* [Material for this exercise]:
--------------------------------------------------

(** * ESP32-C5 auto flasher: a model of [c5_flasher.py] and [_c5_flasher.py]

    The repository holds two stand-alone scripts with the same pipeline:
    wait for a new serial port, resolve the firmware images of a directory,
    ask the operator, hand an argument list to [esptool.main].  They differ
    in the directory they scan, in one message and in the argument list.

    The scripts only talk to the outside world, so the model makes that
    world explicit: an [env] record holds what every external call of one
    run answers (the port enumerations, the directory listing, the line the
    operator types, what esptool does), and [main] maps an [env] to the
    events the run produces and the way it ends. *)

From Stdlib Require Import Ascii String QArith.
From stdpp Require Import base gmap sets list strings.

Local Open Scope string_scope.
Local Open Scope list_scope.

(** ** The two scripts *)

Inductive script :=
  | c5_flasher     (* src/c5_flasher.py: images in ./bins, bootloader at 0x2000 *)
  | _c5_flasher.   (* src/_c5_flasher.py: images beside the script, bootloader at 0x0 *)

(** ** Paths and the scanned directory *)

(** [posixpath.join] for two components. *)
Definition path_join (a p : string) : string :=
  if String.prefix "/" p then p
  else if bool_decide (a = "") || bool_decide (String.substring (String.length a - 1) 1 a = "/")
       then a +:+ p
       else a +:+ "/" +:+ p.

(** One entry of a directory listing.  [is_file] is what [os.path.isfile]
    answers for it and [size] what [os.path.getsize] answers. *)
Record entry := Entry {
  name : string;
  is_file : bool;
  size : N
}.

(** A directory: its path and its entries in the order [os.scandir] yields
    them (the order of [glob.glob]'s result). *)
Record directory := Directory {
  dir_path : string;
  listing : list entry
}.

Definition entry_path (d : directory) (e : entry) : string :=
  path_join (dir_path d) (name e).

(** [glob.has_magic]: the text holds one of the wildcard characters of
    [glob], a star, a question mark or an opening bracket. *)
Fixpoint has_magic (s : string) : bool :=
  match s with
  | EmptyString => false
  | String c s' =>
      Ascii.eqb c "*" || Ascii.eqb c "?" || Ascii.eqb c "[" || has_magic s'
  end.

(** [os.path.lexists] of a name of the directory, and
    [glob.glob(os.path.join(dir, name))] where neither the directory's
    path nor [name] holds a wildcard ([has_magic]): the path itself when
    something of that name exists, whatever it is.  With a wildcard in
    either, [glob] matches a pattern against other directories or other
    names; what it finds then is not described here: the theorems that
    tie a look-up to the entries of the directory assume [has_magic] false
    of the directory's path and of the names looked up. *)
Definition lexists (d : directory) (n : string) : bool :=
  existsb (fun e => String.eqb (name e) n) (listing d).

Definition glob_name (d : directory) (n : string) : list string :=
  if lexists d n then [path_join (dir_path d) n] else [].

(** [s.endswith(suffix)] *)
Definition endswith (s suffix : string) : bool :=
  let n := String.length s in
  let k := String.length suffix in
  (k <=? n)%nat && String.eqb (String.substring (n - k) k s) suffix.

(** [fnmatch] of a file name against [*.bin] as [glob] applies it: the name
    ends in [.bin], and a name starting with a dot is hidden from a pattern
    that does not start with one. *)
Definition matches_star_bin (n : string) : bool :=
  negb (String.prefix "." n) && endswith n ".bin".

(** [glob.glob(os.path.join(dir, "*.bin"))] for a directory whose path holds
    no wildcard ([has_magic]): the entries of that directory whose names
    match.  (With a wildcard in the path [glob] lists the directories the
    path matches as a pattern.) *)
Definition glob_star_bin (d : directory) : list string :=
  map (entry_path d) (List.filter (fun e => matches_star_bin (name e)) (listing d)).

(** [os.path.isfile(p)] and [os.path.getsize(p)] for a path of the scanned
    directory.  [getsize] raises [OSError] on a missing path; the scripts
    call it only on paths that passed [isfile], and the model answers 0
    elsewhere. *)
Definition lookup_path (d : directory) (p : string) : option entry :=
  find (fun e => String.eqb (entry_path d e) p) (listing d).

Definition isfile (d : directory) (p : string) : bool :=
  match lookup_path d p with
  | Some e => is_file e
  | None => false
  end.

Definition getsize (d : directory) (p : string) : N :=
  match lookup_path d p with
  | Some e => size e
  | None => 0%N
  end.

(** ** [find_file] *)

(** [find_file(name_options, bins_dir)] of c5_flasher.py, lines 43-52, and
    [find_file(name_options)] of _c5_flasher.py, lines 25-30: the first
    name of the list whose glob is not empty wins, [None] when none
    matches. *)
Fixpoint find_file (name_options : list string) (d : directory) : option string :=
  match name_options with
  | [] => None
  | n :: rest =>
      match glob_name d n with
      | f :: _ => Some f
      | [] => find_file rest d
      end
  end.

(** ** Python values used by [main] *)

(** Characters are the code points below 256 (one [ascii] each).
    [str.isspace] there: tab to carriage return, the four separators
    0x1c-0x1f, space, NEL (0x85) and the no-break space (0xa0). *)
Definition isspace (c : ascii) : bool :=
  let n := nat_of_ascii c in
  ((9 <=? n) && (n <=? 13) || (28 <=? n) && (n <=? 32) || (n =? 133) || (n =? 160))%nat.

(** [str.lower] on one code point below 256: A-Z and the accented capitals
    0xc0-0xde (0xd7, the multiplication sign, apart) move up by 32. *)
Definition lower_char (c : ascii) : ascii :=
  let n := nat_of_ascii c in
  if ((65 <=? n) && (n <=? 90) || (192 <=? n) && (n <=? 222) && negb (n =? 215))%nat
  then ascii_of_nat (n + 32)
  else c.

Fixpoint lower (s : string) : string :=
  match s with
  | EmptyString => EmptyString
  | String c s' => String (lower_char c) (lower s')
  end.

Fixpoint lstrip (s : string) : string :=
  match s with
  | EmptyString => EmptyString
  | String c s' => if isspace c then lstrip s' else s
  end.

Fixpoint rstrip (s : string) : string :=
  match s with
  | EmptyString => EmptyString
  | String c s' =>
      match rstrip s' with
      | EmptyString => if isspace c then EmptyString else String c EmptyString
      | r => String c r
      end
  end.

(** [str.strip()] *)
Definition strip (s : string) : string := rstrip (lstrip s).

(** [str.center(width)] with the fill character space, as CPython pads:
    the left margin gets the extra blank when both the margin and the
    width are odd. *)
Definition center (text : string) (width : nat) : string :=
  let marg := width - String.length text in
  let left := Nat.div marg 2 + (if Nat.odd marg && Nat.odd width then 1 else 0) in
  String.concat "" (replicate left " ") +:+ text +:+ String.concat "" (replicate (marg - left) " ").

(** A variable that holds a path or [None]; its truth value in [if x:],
    [x and y] and [x or 'NOT FOUND']. *)
Definition truthy (x : option string) : bool :=
  match x with
  | Some s => negb (String.eqb s "")
  | None => false
  end.

Definition or_NOT_FOUND (x : option string) : string :=
  match x with
  | Some s => if truthy x then s else "NOT FOUND"
  | None => "NOT FOUND"
  end.

(** [max(x :: xs, key=key)]: the running maximum is replaced only by an
    item whose key is strictly greater. *)
Definition py_max {A} (key : A -> N) (x : A) (xs : list A) : A :=
  fold_left (fun best y => if (key best <? key y)%N then y else best) xs x.

(** [set.pop()] removes and returns an arbitrary element.  Which one is the
    run's business: [choice] picks the position among the set's elements.
    (On the empty set Python raises [KeyError]; the scripts call [pop] on
    a set they have just tested non-empty.) *)
Definition set_pop (choice : nat) (s : gset string) : string :=
  let l := elements s in
  nth (choice mod length l) l "".

(** What the call of [esptool.main] raises.  [except Exception] catches
    instances of [Exception]; [SystemExit], which [sys.exit] raises, derives
    from [BaseException] only. *)
Inductive py_exception :=
  | Exception (message : string)   (* any instance of Exception, str(e) = message *)
  | SystemExit (code : Z).         (* sys.exit(code) inside the call *)

Definition isinstance_Exception (e : py_exception) : bool :=
  match e with
  | Exception _ => true
  | SystemExit _ => false
  end.

(** [str(e)]; the text of a [SystemExit] is never asked for. *)
Definition str (e : py_exception) : string :=
  match e with
  | Exception message => message
  | SystemExit _ => ""
  end.

(** ** Events and endings of a run *)

Inductive event :=
  | Stdout (text : string)         (* print(text) *)
  | ListPorts                      (* serial.tools.list_ports.comports() *)
  | Sleep (seconds : Q)            (* time.sleep(seconds) *)
  | Input (prompt : string)        (* input(prompt) *)
  | Esptool (args : list string).  (* esptool.main(args) *)

Inductive ending :=
  | Returned                       (* main() returns; the interpreter exits with status 0 *)
  | Exited (status : Z)            (* exit(status) *)
  | Uncaught (e : py_exception).   (* an exception leaves main() *)

Record outcome := Outcome {
  events : list event;
  ended : ending
}.

(** The status the process exits with. An uncaught [Exception] prints a
    traceback and exits with status 1. *)
Definition exit_status (o : outcome) : Z :=
  match ended o with
  | Returned => 0
  | Exited n => n
  | Uncaught (SystemExit n) => n
  | Uncaught (Exception _) => 1
  end.

(** ** The world of one run *)

Record env := Env {
  dirname : string;                  (* os.path.dirname(__file__) *)
  scanned : option (list entry);     (* the listing of the scanned directory,
                                        None when it is not a directory *)
  terminal_width : nat;              (* shutil.get_terminal_size((80, 20)).columns *)
  comports : nat -> list string;     (* devices of the k-th port enumeration *)
  pop_choice : nat;                  (* see set_pop *)
  typed : string;                    (* the line input() returns *)
  esptool_main : list string -> option py_exception
                                     (* None: the call returns *)
}.

(** ** colorama's constants *)

Definition ESC : string := String (ascii_of_nat 27) EmptyString.
Definition NL : string := String (ascii_of_nat 10) EmptyString.
Definition Fore_RED : string := ESC +:+ "[31m".
Definition Fore_GREEN : string := ESC +:+ "[32m".
Definition Fore_YELLOW : string := ESC +:+ "[33m".
Definition Fore_MAGENTA : string := ESC +:+ "[35m".
Definition Fore_CYAN : string := ESC +:+ "[36m".
Definition Style_RESET_ALL : string := ESC +:+ "[0m".

(** ** Waiting for the device *)

(** The [while True] loop of c5_flasher.py, lines 81-87, and of
    [find_new_serial_port] in _c5_flasher.py, lines 18-23.  [k] numbers the
    next port enumeration; [fuel] bounds the iterations the model follows,
    and [None] says the loop is still waiting after that many. *)
Fixpoint poll_loop (fuel : nat) (ports : nat -> list string) (choice : nat)
    (existing_ports : gset string) (k : nat) : option (string * list event) :=
  match fuel with
  | O => None
  | S fuel' =>
      let current_ports : gset string := list_to_set (ports k) in
      let new_ports := current_ports ∖ existing_ports in
      if bool_decide (new_ports ≠ ∅)
      then Some (set_pop choice new_ports, [ListPorts])
      else
        match poll_loop fuel' ports choice existing_ports (S k) with
        | Some (port, ev) => Some (port, ListPorts :: Sleep (1 # 2) :: ev)
        | None => None
        end
  end.

Definition waiting_message : string :=
  Fore_YELLOW +:+ "Waiting for ESP32-C5 device to be connected..." +:+ Style_RESET_ALL.

(** [find_new_serial_port(existing_ports)], _c5_flasher.py lines 16-23;
    c5_flasher.py has the same statements inline (lines 80-87). *)
Definition find_new_serial_port (fuel : nat) (ports : nat -> list string) (choice : nat)
    (existing_ports : gset string) (k : nat) : option (string * list event) :=
  match poll_loop fuel ports choice existing_ports k with
  | Some (port, ev) => Some (port, Stdout waiting_message :: ev)
  | None => None
  end.

(** ** Resolving the firmware images *)

(** The directory a script scans: [os.path.join(dirname, 'bins')] for
    c5_flasher.py (line 59), the script's own directory for _c5_flasher.py
    (lines 27 and 47).  A glob over something that is no directory finds
    nothing. *)
Definition bins_dir (v : script) (e : env) : directory :=
  Directory
    (match v with
     | c5_flasher => path_join (dirname e) "bins"
     | _c5_flasher => dirname e
     end)
    (default [] (scanned e)).

(** c5_flasher.py lines 92-96, _c5_flasher.py lines 42-44. *)
Definition bootloader (d : directory) : option string :=
  find_file ["bootloader.bin"] d.

Definition partitions (d : directory) : option string :=
  find_file ["partition-table.bin"; "partitions.bin"] d.

Definition ota_data (d : directory) : option string :=
  find_file ["ota_data_initial.bin"] d.
Lemma compute_densities_run (mass : R) (sim : fluid_sim_t) :
  let n := number_fluid_particles_local (params sim) in
  valid_pointers sim n -> valid_neighbors sim n -> NoDup (visited sim n) ->
  exists ps, compute_densities mass sim = Some (set_fluid_particles sim ps) /\
    length ps = length (fluid_particles sim) /\
    (forall i p pr, (0 <= i < n)%Z ->
       load (fluid_particle_pointers sim) i = Some p ->
       deref sim p = Some pr ->
       deref (set_fluid_particles sim ps) p
         = Some (with_density sim mass i pr)) /\
    (forall p pr, p ∉ visited sim n -> deref sim p = Some pr ->
       deref (set_fluid_particles sim ps) p = Some pr).
Proof.
  intros n Hwf Hnb Hnd. unfold compute_densities. fold n.
  apply (gather_loop_run sim n _
           (fun old new => new = set_density old (density new))
           (with_density sim mass)); try done.
  - intros pr. by rewrite set_density_same.
  - intros i ps p pr pr_cur Hi Hrel Hp Hpr Hcur. cbv beta.
    cbn [fluid_particle_pointers neighbors params set_fluid_particles].
    rewrite Hp. cbn [mbind option_bind].
    destruct (Hnb i Hi) as (nb & qs & Hnbi & Hqs).
    rewrite Hnbi. cbn [mbind option_bind].
    destruct (neighbor_records_lookup sim nb qs Hqs) as [Hlen Hlook].
    set (s := set_fluid_particles sim ps) in *.
    set (h := smoothing_radius (tunable_params (params sim))).
    destruct (Hrel p pr Hpr) as (pr_cur' & Hcur' & Hshape).
    assert (pr_cur' = pr_cur) as -> by congruence.
    (* the reset *)
    rewrite (modify_eq _ _ _ _ Hcur).
    destruct (assign_is_Some s p (set_density pr_cur 0) _ Hcur)
      as (s1 & E1 & _).
    rewrite E1. cbn [mbind option_bind].
    pose proof (deref_assign_eq _ _ _ _ E1) as H1.
    (* the particle's own contribution *)
    rewrite (calculate_density_eq _ _ _ _ _ _ _ H1 H1).
    rewrite (assign_assign _ _ _ _ _ E1).
    set (r2 := set_density (set_density pr_cur 0) _).
    destruct (assign_is_Some s p r2 _ Hcur) as (s2 & E2 & _).
    rewrite E2. cbn [mbind option_bind].
    pose proof (deref_assign_eq _ _ _ _ E2) as H2.
    (* the neighbours *)
    rewrite (density_loop s2 p r2 nb qs h mass H2 Hlen).
    2:{ intros j Hj. destruct (Hlook j Hj) as (q & qr & Hq & Hqr & Hqj).
        destruct (Hrel q qr Hqr) as (qr' & Hq' & Hqshape).
        pose proof (deref_assign _ _ _ q _ E2) as Hq2.
        case_decide as Hpq.
        - subst q. assert (qr = pr) as -> by congruence.
          exists p, pr, r2. repeat split; try done;
            subst r2; rewrite Hshape; reflexivity.
        - exists q, qr, qr'. rewrite Hq2. repeat split; try done;
            rewrite Hqshape; reflexivity. }
    rewrite (assign_assign _ _ _ _ _ E2). f_equal.
    unfold with_density, local_neighbors. fold h.
    rewrite Hnbi. cbn [mbind option_bind]. rewrite Hqs.
    cbn [default fold_left]. subst r2. rewrite Hshape. cbn.
    rewrite (density_step_positions h mass pr
               (set_density (set_density pr (density pr_cur)) 0)
               pr (set_density (set_density pr (density pr_cur)) 0))
      by done.
    rewrite (fold_density_positions h mass pr
               (set_density (set_density (set_density pr (density pr_cur)) 0)
                  (density_step h mass pr pr 0))) by done.
    by destruct pr.
Qed.

(** The guard of [calculate_density] is redundant: beyond the smoothing
    radius the kernel is zero anyway. *)
Lemma density_step_eq (h mass : R) (p q : fluid_particle_t) (acc : R) :
  density_step h mass p q acc = acc + mass * W (distance p q) h.
Proof.
  unfold density_step. case_decide as Hr; [done|].
  rewrite W_outside by lra. ring.
Qed.

Lemma fold_density_sum (h mass : R) (p : fluid_particle_t)
    (qs : list fluid_particle_t) (a : R) :
  fold_left (fun acc q => density_step h mass p q acc) qs a
    = a + Rsum ((fun q => mass * W (distance p q) h) <$> qs).
Proof.
  revert a. induction qs as [|q qs IH]; intros a; cbn; [unfold Rsum; cbn; lra|].
  rewrite IH, density_step_eq. unfold Rsum. cbn. lra.
Qed.

Lemma with_density_sum (sim : fluid_sim_t) (mass : R) (i : Z)
    (pr : fluid_particle_t) :
  with_density sim mass i pr
    = set_density pr
        (density_sum (smoothing_radius (tunable_params (params sim))) mass pr
           (local_neighbors sim i)).
Proof.
  unfold with_density, density_sum. cbv zeta. f_equal.
  rewrite fold_density_sum. lra.
Qed.
(** * Supply-chain import pipeline: a shallow embedding of
    [scripts/import_data.py] and the properties of its loaders.

    The pandas frame is a list of records under typed columns; a row is
    a finite map from column names to Python scalars, as the columns
    store them or, from [iterrows], in the common dtype of the columns.
    Group keys are told apart as a hash table does, numbers by value.
    The PostgreSQL connection is an abstract state machine, given by what
    [execute] and [commit] answer; Python exceptions are an error monad.  Floats are binary64 values, and
    [float(str)], [int(str)], [str(float)] and [str.strip] are written out
    for the latin-1 texts the file is read as.  Each pass returns, next to
    its result, a journal: for every row, in order, the lookups made in the
    key maps, the statements sent with their outcome, and the commits. *)

From Stdlib Require Import ZArith String Ascii List Lia.
From Stdlib Require Import Floats.SpecFloat.
From stdpp Require Import gmap strings list fin_maps sorting pretty.

Local Open Scope string_scope.
Local Open Scope list_scope.
Local Open Scope Z_scope.
Local Set Warnings "-clear-no-such-hyp".

(** ** Python values *)

(** A Python [float] is an IEEE binary64 value: [spec_float] read at
    precision 53 and maximal exponent 1024. *)
Abbreviation pyfloat := spec_float.

(** The scalars a cell of the frame can hold.  [SFloat S754_nan] is the
    absence marker pandas writes for an empty CSV field. *)
Inductive scalar :=
  | SNone
  | SFloat (f : pyfloat)
  | SInt (z : Z)
  | SStr (s : string).

Inductive exn :=
  | ValueError
  | TypeError
  | OverflowError
  | KeyError
  | ZeroDivisionError
  | DbError.            (* psycopg2.Error *)

(** Result of a computation that may raise. *)
Inductive res (A : Type) :=
  | Ok (a : A)
  | Raise (e : exn).
Arguments Ok {A} a.
Arguments Raise {A} e.
(** * capa: rule-generator editor (view.py) and duplicate-feature detection

    A shallow embedding of

    - [capa/ida/plugin/view.py]: [calc_level_by_indent],
      [parse_feature_for_node], [parse_node_for_feature], [yaml_to_nodes],
      [iterate_tree], [calc_item_depth], and the methods [update_preview],
      [load_features_from_yaml] (with its local procedures [add_node] and
      [build]), [update_features] and [new_expression_node],
      [new_feature_node], [new_comment_node] of [CapaExplorerRulgenEditor];
    - [scripts/detect_duplicate_features.py]: [get_child_features],
      [get_features] and [find_overlapping_rules].

    Python strings are modelled as [string], one [ascii] per code point
    (code points below 256).  Qt's [QTreeWidgetItem] objects live in a heap
    indexed by object identity; Python exceptions are an explicit outcome. *)

From stdpp Require Import base list option strings pretty.
From Stdlib Require Import ZArith NArith Ascii String Lia.

Open Scope string_scope.

(** ** Python [str] methods used by the two source files *)

Module PyStr.

(** [str.isspace] on one code point below 256: TAB..CR, FS..US, SPACE,
    NEL and NBSP.  This is also the class of [\s] in a [str] pattern. *)
Definition isspace (c : ascii) : bool :=
  let n := N_of_ascii c in
  ((9 <=? n) && (n <=? 13) || (28 <=? n) && (n <=? 32)
   || (n =? 133) || (n =? 160))%N.

(** Line boundaries of [str.splitlines]: LF, VT, FF, CR, FS, GS, RS, NEL
    (CR LF counts as one boundary). *)
Definition is_linebreak (c : ascii) : bool :=
  let n := N_of_ascii c in
  ((10 <=? n) && (n <=? 13) || (28 <=? n) && (n <=? 30) || (n =? 133))%N.

Definition LF : ascii := ascii_of_N 10.
Definition CR : ascii := ascii_of_N 13.
Definition nl : string := String LF "".

(** [len(s) == 0]; Python's truthiness of a string is its negation. *)
Definition is_empty (s : string) : bool :=
  match s with "" => true | String _ _ => false end.

(** [s.lstrip(chars)] for a predicate on characters. *)
Fixpoint lstrip_by (p : ascii -> bool) (s : string) : string :=
  match s with
  | "" => ""
  | String c s' => if p c then lstrip_by p s' else s
  end.

Fixpoint mem_char (c : ascii) (chars : string) : bool :=
  match chars with
  | "" => false
  | String d chars' => Ascii.eqb c d || mem_char c chars'
  end.

(** [s.lstrip()], [s.rstrip()], [s.strip()]. *)
Definition lstrip (s : string) : string := lstrip_by isspace s.
Definition rstrip (s : string) : string := String.rev (lstrip (String.rev s)).
Definition strip (s : string) : string := rstrip (lstrip s).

--------------------------------------------------

* [Task requirements]:
Go through the listing above and write out exactly the lines starting with the one holding "find (fun e" and running through the one holding "(** ** [find_file] *)", ends included, and no others.

* [Problem solution]:
  find (fun e => String.eqb (entry_path d e) p) (listing d).

Definition isfile (d : directory) (p : string) : bool :=
  match lookup_path d p with
  | Some e => is_file e
  | None => false
  end.

Definition getsize (d : directory) (p : string) : N :=
  match lookup_path d p with
  | Some e => size e
  | None => 0%N
  end.

(** ** [find_file] *)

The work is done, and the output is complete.